(** * Fund-flow tracing engine: network expander, multi-hop tracer,
      address monitor and rate limiter.

    A shallow embedding of
      - src/network_expander.py       (RateLimiter, etherscan_request,
                                        get_transactions,
                                        is_exchange_deposit_pattern,
                                        analyze_address, bfs_expand),
      - src/tools/multi_hop_tracer_v2.py   (get_canonical_address,
                                        get_outgoing_transactions, trace_hops),
      - src/tools/address_monitor_daemon.py (get_balances, get_tx_counts,
                                        check_addresses),
    and the properties the specification states about them.

    Conventions.
      - A Python [dict] or [set] whose iteration order is not observed is a
        [gmap] / [gset]; a [dict] whose insertion order is observed (the
        [destinations] counter of the classifier) is an association list.
      - Python floats are IEEE binary64 values: Rocq's primitive [float].
        The rate limiter alone is stated over exact rationals ([Q]), see
        [Module RateLimiter].
      - The network is a function from requests to responses, fixed for the
        duration of one call; a failed request is a value of the response
        type, as the code turns every exception into one. *)

From Stdlib Require Import ZArith List String Ascii Bool Lia Sorted QArith Qminmax Lqa Floats.
From stdpp Require Import gmap strings list.

Local Open Scope string_scope.
Local Open Scope list_scope.
Local Open Scope nat_scope.

(* ===================================================================== *)
(** * Python strings *)
(* ===================================================================== *)

Module PyStr.

(** [str.lower()] on the ASCII range, which is all an address holds. *)
Definition lower_ascii (c : ascii) : ascii :=
  let n := nat_of_ascii c in
  if (65 <=? n)%nat && (n <=? 90)%nat then ascii_of_nat (n + 32) else c.

Fixpoint lower (s : string) : string :=
  match s with
  | EmptyString => EmptyString
  | String c s' => String (lower_ascii c) (lower s')
  end.

(** [needle in hay] for strings. *)
Fixpoint contains (needle hay : string) : bool :=
  String.prefix needle hay ||
  match hay with
  | EmptyString => false
  | String _ hay' => contains needle hay'
  end.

• YOUR GOAL
Determine how many lines in the preceding records include the word "Fixpoint". The answer is that number alone.

• RESPONSE FOR THIS EXERCISE
2